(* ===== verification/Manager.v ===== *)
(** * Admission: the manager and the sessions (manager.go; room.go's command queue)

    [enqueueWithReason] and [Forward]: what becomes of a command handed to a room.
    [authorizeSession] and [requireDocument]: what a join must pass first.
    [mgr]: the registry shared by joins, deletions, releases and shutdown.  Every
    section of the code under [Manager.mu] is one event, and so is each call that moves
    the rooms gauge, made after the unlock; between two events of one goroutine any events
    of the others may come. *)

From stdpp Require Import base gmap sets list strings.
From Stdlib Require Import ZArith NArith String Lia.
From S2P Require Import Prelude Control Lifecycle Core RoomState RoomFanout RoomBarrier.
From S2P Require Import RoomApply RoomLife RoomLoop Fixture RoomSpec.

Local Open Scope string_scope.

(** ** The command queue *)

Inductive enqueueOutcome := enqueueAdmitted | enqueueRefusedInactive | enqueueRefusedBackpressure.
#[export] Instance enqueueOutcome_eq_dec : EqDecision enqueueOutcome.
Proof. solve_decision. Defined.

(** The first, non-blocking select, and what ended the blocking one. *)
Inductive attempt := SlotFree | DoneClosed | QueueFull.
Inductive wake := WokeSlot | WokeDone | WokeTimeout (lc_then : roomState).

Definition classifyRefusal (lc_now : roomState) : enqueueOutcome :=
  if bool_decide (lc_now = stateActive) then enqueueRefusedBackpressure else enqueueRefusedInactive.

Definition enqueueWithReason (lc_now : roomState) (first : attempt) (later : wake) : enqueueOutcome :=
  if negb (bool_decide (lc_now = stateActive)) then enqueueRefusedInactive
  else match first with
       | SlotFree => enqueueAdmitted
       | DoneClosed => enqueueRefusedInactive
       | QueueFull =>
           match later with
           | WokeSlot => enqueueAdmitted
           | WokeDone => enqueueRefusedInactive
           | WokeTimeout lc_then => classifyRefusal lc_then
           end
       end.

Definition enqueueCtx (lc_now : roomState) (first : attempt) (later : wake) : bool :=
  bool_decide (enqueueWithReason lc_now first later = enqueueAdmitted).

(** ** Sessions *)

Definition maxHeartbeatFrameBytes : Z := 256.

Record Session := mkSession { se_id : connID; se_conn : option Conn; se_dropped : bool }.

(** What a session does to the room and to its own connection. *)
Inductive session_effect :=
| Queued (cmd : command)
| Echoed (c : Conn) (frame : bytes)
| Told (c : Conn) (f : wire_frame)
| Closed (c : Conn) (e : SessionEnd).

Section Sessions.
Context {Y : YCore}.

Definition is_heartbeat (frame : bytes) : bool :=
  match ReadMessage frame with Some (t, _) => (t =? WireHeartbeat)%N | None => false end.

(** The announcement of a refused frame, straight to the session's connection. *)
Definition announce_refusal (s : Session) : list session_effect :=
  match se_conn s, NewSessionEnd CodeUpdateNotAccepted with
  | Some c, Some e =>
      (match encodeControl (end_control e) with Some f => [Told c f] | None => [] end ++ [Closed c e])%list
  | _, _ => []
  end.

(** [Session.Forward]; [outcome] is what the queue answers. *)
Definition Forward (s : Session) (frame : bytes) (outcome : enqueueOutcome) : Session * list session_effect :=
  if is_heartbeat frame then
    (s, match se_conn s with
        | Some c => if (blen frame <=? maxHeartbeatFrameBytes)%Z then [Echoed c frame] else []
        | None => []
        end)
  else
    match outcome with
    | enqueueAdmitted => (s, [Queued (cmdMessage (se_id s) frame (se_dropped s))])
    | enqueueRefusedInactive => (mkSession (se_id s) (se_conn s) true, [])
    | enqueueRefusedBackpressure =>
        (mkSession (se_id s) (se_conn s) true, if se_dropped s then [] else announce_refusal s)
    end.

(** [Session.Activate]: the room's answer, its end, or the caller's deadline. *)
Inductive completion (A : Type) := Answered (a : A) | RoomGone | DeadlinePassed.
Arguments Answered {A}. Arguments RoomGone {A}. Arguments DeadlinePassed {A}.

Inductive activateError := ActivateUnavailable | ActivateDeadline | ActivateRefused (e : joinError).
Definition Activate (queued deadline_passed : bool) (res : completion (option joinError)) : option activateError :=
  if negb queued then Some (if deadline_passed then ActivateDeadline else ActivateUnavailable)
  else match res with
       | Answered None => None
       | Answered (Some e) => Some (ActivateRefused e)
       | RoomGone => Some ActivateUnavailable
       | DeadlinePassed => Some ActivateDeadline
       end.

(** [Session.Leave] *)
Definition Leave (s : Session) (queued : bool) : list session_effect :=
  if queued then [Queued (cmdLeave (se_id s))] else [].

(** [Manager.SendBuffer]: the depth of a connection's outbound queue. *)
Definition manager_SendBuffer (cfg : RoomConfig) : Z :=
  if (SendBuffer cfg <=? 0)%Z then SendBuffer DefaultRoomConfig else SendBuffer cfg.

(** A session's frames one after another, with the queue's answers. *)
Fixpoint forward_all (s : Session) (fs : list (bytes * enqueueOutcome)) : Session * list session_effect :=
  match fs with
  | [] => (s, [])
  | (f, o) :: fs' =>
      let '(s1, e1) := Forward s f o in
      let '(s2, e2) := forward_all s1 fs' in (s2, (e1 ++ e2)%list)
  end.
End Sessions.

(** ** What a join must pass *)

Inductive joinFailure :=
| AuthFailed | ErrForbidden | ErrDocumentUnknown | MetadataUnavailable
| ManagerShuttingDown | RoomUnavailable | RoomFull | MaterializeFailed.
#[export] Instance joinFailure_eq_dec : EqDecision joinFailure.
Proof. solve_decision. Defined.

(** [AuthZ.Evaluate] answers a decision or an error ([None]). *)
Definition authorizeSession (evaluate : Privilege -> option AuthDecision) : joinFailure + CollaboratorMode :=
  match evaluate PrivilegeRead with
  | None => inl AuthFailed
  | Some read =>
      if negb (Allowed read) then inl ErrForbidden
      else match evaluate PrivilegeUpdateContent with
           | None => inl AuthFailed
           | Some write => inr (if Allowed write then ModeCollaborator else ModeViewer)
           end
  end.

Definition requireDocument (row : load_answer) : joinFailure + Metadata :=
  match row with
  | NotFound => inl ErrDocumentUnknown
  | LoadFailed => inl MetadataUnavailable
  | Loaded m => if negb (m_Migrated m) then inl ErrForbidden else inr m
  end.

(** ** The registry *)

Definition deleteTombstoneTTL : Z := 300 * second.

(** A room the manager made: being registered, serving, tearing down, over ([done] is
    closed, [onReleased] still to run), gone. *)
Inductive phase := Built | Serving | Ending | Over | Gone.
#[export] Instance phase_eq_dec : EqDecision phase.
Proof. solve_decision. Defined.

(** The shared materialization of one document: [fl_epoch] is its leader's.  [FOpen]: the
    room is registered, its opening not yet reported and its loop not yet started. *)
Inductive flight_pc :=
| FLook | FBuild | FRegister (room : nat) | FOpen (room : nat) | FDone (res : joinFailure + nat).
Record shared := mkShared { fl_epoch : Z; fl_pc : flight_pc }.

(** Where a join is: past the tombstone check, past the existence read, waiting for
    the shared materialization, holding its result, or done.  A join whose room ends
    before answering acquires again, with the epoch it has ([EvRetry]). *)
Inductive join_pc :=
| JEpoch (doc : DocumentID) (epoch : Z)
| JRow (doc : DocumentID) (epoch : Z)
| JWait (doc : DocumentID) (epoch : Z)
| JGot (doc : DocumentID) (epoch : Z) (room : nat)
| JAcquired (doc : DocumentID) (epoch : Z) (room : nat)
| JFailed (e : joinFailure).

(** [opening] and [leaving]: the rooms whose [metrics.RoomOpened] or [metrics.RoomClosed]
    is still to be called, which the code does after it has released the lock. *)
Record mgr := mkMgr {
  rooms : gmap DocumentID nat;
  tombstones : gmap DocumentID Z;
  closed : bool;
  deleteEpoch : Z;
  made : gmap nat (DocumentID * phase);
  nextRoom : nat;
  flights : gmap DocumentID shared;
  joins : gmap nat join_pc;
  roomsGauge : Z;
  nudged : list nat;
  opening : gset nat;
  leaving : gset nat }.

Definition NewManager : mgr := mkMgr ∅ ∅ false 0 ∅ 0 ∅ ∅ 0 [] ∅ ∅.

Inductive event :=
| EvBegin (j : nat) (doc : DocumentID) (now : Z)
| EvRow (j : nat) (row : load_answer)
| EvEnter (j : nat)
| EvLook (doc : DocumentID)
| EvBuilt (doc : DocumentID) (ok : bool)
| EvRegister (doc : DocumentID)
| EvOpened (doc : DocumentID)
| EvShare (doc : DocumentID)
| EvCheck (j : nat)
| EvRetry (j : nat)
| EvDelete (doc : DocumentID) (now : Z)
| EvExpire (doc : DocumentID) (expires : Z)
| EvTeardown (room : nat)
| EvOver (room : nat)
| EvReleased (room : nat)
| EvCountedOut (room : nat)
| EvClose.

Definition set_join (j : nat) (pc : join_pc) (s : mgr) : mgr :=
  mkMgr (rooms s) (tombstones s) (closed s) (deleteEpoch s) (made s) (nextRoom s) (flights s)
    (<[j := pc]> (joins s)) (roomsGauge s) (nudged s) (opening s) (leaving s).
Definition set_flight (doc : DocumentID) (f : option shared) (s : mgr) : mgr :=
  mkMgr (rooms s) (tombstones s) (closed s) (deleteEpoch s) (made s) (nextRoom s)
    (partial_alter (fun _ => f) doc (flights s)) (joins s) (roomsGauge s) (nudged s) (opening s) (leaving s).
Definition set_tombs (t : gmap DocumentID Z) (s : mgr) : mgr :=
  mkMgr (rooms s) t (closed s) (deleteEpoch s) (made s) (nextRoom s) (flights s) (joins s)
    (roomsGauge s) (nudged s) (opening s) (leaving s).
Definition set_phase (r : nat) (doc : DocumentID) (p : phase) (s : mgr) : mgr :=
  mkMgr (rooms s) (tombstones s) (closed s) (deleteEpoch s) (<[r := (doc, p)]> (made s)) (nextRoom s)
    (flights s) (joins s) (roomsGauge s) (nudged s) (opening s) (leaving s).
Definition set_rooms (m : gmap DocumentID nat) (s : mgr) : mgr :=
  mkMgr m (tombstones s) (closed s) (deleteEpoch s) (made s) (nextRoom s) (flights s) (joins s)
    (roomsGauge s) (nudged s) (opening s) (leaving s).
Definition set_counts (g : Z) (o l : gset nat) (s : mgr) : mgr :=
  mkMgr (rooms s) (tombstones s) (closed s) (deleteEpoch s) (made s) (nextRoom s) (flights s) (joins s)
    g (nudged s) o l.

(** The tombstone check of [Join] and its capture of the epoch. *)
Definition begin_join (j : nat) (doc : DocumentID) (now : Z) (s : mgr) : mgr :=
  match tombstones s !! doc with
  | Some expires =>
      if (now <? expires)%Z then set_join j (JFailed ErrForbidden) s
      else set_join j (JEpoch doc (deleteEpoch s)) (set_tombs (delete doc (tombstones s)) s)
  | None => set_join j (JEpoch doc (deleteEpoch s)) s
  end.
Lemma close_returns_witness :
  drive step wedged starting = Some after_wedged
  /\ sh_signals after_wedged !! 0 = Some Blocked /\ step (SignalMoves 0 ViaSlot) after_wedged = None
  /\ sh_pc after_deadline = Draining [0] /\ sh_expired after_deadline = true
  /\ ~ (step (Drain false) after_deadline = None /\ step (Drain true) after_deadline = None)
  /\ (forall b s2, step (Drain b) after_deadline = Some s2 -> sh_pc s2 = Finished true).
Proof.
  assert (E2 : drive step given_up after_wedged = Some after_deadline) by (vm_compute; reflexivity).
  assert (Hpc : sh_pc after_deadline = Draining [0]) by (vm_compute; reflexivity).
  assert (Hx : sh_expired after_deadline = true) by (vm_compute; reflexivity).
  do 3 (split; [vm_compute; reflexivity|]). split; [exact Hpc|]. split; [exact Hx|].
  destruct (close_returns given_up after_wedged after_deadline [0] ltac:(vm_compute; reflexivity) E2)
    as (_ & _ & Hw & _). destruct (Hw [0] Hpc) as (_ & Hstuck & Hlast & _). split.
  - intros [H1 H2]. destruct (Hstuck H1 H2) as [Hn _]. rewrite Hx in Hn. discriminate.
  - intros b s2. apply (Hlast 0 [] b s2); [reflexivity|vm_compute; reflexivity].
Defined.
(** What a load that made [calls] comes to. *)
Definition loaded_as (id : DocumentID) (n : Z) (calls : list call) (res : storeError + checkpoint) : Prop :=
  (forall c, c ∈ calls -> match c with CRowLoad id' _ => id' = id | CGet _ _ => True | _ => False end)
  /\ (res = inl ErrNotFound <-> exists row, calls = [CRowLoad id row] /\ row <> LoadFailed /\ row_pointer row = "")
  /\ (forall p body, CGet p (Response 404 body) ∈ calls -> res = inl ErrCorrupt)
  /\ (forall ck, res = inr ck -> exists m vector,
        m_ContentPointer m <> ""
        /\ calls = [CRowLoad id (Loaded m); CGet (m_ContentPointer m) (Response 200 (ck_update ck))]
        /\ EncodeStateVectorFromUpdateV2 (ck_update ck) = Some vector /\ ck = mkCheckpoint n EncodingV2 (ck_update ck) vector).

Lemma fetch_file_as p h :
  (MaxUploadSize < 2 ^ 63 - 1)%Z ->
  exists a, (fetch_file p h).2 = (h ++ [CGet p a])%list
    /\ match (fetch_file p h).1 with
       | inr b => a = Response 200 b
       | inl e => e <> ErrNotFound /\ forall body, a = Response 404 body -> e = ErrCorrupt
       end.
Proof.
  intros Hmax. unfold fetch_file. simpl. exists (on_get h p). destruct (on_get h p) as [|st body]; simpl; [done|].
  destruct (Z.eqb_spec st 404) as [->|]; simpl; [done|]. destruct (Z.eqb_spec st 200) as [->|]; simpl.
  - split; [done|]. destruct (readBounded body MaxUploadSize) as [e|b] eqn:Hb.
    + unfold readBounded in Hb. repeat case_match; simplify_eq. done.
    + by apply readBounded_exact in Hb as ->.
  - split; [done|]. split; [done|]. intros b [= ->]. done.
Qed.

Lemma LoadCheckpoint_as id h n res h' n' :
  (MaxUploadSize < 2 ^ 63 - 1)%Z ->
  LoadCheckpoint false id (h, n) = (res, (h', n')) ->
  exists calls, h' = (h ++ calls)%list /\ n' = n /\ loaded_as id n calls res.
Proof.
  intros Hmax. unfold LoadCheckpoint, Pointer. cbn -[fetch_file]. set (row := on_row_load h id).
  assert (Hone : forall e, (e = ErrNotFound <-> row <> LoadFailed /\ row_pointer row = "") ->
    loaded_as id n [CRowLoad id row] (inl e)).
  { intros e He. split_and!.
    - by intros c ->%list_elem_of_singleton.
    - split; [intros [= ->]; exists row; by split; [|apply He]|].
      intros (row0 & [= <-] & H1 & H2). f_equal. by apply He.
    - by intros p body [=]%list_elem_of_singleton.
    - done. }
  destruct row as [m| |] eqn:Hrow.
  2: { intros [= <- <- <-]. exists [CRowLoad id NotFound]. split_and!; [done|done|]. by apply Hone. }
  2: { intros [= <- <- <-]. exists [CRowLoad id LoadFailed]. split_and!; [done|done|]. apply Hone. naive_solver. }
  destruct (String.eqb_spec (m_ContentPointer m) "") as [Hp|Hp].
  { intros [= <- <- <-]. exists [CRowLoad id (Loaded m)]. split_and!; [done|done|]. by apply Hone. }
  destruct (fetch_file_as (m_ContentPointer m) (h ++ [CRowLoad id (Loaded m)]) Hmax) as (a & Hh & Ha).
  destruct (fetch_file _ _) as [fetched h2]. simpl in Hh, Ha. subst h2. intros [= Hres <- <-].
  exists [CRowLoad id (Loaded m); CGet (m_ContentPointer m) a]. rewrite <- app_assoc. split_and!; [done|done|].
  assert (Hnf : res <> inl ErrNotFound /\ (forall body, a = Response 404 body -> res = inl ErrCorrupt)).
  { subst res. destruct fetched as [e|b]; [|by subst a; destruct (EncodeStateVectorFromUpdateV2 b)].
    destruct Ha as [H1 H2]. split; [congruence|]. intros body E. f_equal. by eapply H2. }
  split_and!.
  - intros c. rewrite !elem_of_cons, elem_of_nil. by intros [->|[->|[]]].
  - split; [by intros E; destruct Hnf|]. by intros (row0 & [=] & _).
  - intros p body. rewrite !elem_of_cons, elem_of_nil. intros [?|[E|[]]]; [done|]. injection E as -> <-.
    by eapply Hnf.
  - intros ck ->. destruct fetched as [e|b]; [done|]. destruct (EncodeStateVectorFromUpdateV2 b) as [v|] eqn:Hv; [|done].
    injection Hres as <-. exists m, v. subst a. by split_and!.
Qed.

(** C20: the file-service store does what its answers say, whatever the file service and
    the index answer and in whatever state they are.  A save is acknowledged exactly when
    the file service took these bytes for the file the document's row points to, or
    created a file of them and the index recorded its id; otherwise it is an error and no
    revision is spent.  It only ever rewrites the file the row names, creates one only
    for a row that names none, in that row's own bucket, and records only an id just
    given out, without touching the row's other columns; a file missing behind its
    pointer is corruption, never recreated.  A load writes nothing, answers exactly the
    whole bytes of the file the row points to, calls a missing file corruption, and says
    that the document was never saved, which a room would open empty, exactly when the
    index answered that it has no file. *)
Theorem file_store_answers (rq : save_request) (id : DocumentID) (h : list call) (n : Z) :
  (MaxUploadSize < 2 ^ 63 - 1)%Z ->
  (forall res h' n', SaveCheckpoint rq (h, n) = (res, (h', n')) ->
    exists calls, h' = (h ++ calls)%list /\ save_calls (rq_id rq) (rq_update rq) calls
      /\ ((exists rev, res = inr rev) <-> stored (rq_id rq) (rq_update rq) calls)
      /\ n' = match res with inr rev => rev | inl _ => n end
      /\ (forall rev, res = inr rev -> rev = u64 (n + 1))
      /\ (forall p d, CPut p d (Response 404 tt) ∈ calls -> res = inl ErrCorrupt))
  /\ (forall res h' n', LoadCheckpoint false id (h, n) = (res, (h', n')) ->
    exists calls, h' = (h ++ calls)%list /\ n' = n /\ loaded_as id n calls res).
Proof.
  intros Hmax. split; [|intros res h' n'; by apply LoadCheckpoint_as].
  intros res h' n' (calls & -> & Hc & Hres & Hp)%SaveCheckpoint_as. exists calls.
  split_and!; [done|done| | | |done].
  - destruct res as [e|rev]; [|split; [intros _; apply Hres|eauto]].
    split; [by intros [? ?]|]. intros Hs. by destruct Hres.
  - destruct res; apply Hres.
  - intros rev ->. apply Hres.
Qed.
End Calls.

Aim of the exercise
Give back, word for word, only the lines above from the line holding "(** The tombstone" to the line holding "do 3 (split;", both included.

Reply to the task
(** The tombstone check of [Join] and its capture of the epoch. *)
Definition begin_join (j : nat) (doc : DocumentID) (now : Z) (s : mgr) : mgr :=
  match tombstones s !! doc with
  | Some expires =>
      if (now <? expires)%Z then set_join j (JFailed ErrForbidden) s
      else set_join j (JEpoch doc (deleteEpoch s)) (set_tombs (delete doc (tombstones s)) s)
  | None => set_join j (JEpoch doc (deleteEpoch s)) s
  end.
Lemma close_returns_witness :
  drive step wedged starting = Some after_wedged
  /\ sh_signals after_wedged !! 0 = Some Blocked /\ step (SignalMoves 0 ViaSlot) after_wedged = None
  /\ sh_pc after_deadline = Draining [0] /\ sh_expired after_deadline = true
  /\ ~ (step (Drain false) after_deadline = None /\ step (Drain true) after_deadline = None)
  /\ (forall b s2, step (Drain b) after_deadline = Some s2 -> sh_pc s2 = Finished true).
Proof.
  assert (E2 : drive step given_up after_wedged = Some after_deadline) by (vm_compute; reflexivity).
  assert (Hpc : sh_pc after_deadline = Draining [0]) by (vm_compute; reflexivity).
  assert (Hx : sh_expired after_deadline = true) by (vm_compute; reflexivity).
  do 3 (split; [vm_compute; reflexivity|]). split; [exact Hpc|]. split; [exact Hx|].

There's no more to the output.